Syntax	clgs 15729	Extend class notation with the Legendre symbol function.
class /L
Definition	df-lgs 15730*	Define the Legendre symbol (actually the Kronecker symbol, which extends the Legendre symbol to all integers, and also the Jacobi symbol, which restricts the Kronecker symbol to positive odd integers). See definition in [ApostolNT] p. 179 resp. definition in [ApostolNT] p. 188. (Contributed by Mario Carneiro, 4-Feb-2015.)
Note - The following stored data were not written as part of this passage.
(** * KNOUX SmartOrganizer: the analysis-and-organization pipeline

    A shallow embedding of [src/hooks/use-image-organizer.ts] (the React hook
    that drives a batch) and of the unified AI engine that follows it in the
    same source file (class [UnifiedAIEngine]).

    Conventions of the embedding.
    - A JavaScript string is a [string]: a sequence of 8-bit code units.
    - A JavaScript number that is a count or an index is a [Z] or a [nat];
      a score, probability or colour mean is an exact rational [Q]; the
      quality metrics, which need square roots, are real numbers [R].
      IEEE rounding of doubles is not modelled.
    - A call that may throw returns a [JS.result].
    - What the browser or an ML model answers (a classifier's labels, the
      pixels a canvas hands back, a value of [Math.random()]) is an input
      of the function that asks for it.
    - An asynchronous call runs from one [await] to the next without
      interruption; what other code does while it is suspended (calls of
      [stopProcessing] and of [processImages], and the steps of the calls
      these start) is interleaved at its [await]s.  An object that is
      changed in place and reachable from two places is modelled as
      shared: a change shows in both. *)

From Stdlib Require Import ZArith QArith Qround Qreals Reals List String Ascii.
From Stdlib.Strings Require Import Byte.
From Stdlib Require Import Bool Lia Lqa Lra.
From stdpp Require Import base gmap sets strings pretty.
Import ListNotations.

Local Open Scope string_scope.
Local Open Scope Z_scope.

(** ** JavaScript helpers *)

Module JS.

(** The outcome of a call that may throw. *)
Inductive result (A : Type) : Type :=
| Ok (a : A)
| Throw (msg : string).
Arguments Ok {A} a.
Arguments Throw {A} msg.

Definition bind {A B} (r : result A) (k : A -> result B) : result B :=
  match r with
  | Ok a => k a
  | Throw m => Throw m
  end.

(** [try { body } catch { handler }] *)
Definition try_catch {A} (body : result A) (handler : string -> result A)
  : result A :=
  match body with
  | Ok a => Ok a
  | Throw m => handler m
  end.

(** [c.toLowerCase()] on one code unit: A-Z and the Latin-1 capitals. *)
Definition lower_ascii (c : ascii) : ascii :=
  let n := N_of_ascii c in
  if ((65 <=? n) && (n <=? 90))%N then ascii_of_N (n + 32)
  else if ((192 <=? n) && (n <=? 222) && negb (n =? 215))%N
       then ascii_of_N (n + 32)
       else c.

Fixpoint toLowerCase (s : string) : string :=
  match s with
  | EmptyString => EmptyString
  | String c s' => String (lower_ascii c) (toLowerCase s')
  end.

(** [s.includes(sub)] *)
Fixpoint includes (s sub : string) : bool :=
  String.prefix sub s
  || match s with
     | EmptyString => false
     | String _ s' => includes s' sub
     end.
|- /L = ( a e. ZZ , n e. ZZ |-> if ( n = 0 , if ( ( a ^ 2 ) = 1 , 1 , 0 ) , ( if ( ( n < 0 /\ a < 0 ) , -u 1 , 1 ) x. ( seq 1 ( x. , ( m e. NN |-> if ( m e. Prime , ( if ( m = 2 , if ( 2 || a , 0 , if ( ( a mod 8 ) e. { 1 , 7 } , 1 , -u 1 ) ) , ( ( ( ( a ^ ( ( m - 1 ) / 2 ) ) + 1 ) mod m ) - 1 ) ) ^ ( m pCnt n ) ) , 1 ) ) ) ` ( abs ` n ) ) ) ) )
Theorem	zabsle1 15731	{ -u 1 , 0 , 1 } is the set of all integers with absolute value at most 1. (Contributed by AV, 13-Jul-2021.)
|- ( Z e. ZZ -> ( Z e. { -u 1 , 0 , 1 } <-> ( abs ` Z ) <_ 1 ) )
Theorem	lgslem1 15732	When a is coprime to the prime p, a ^ ( ( p - 1 ) / 2 ) is equivalent mod p to 1 or -u 1, and so adding 1 makes it equivalent to 0 or 2. (Contributed by Mario Carneiro, 4-Feb-2015.)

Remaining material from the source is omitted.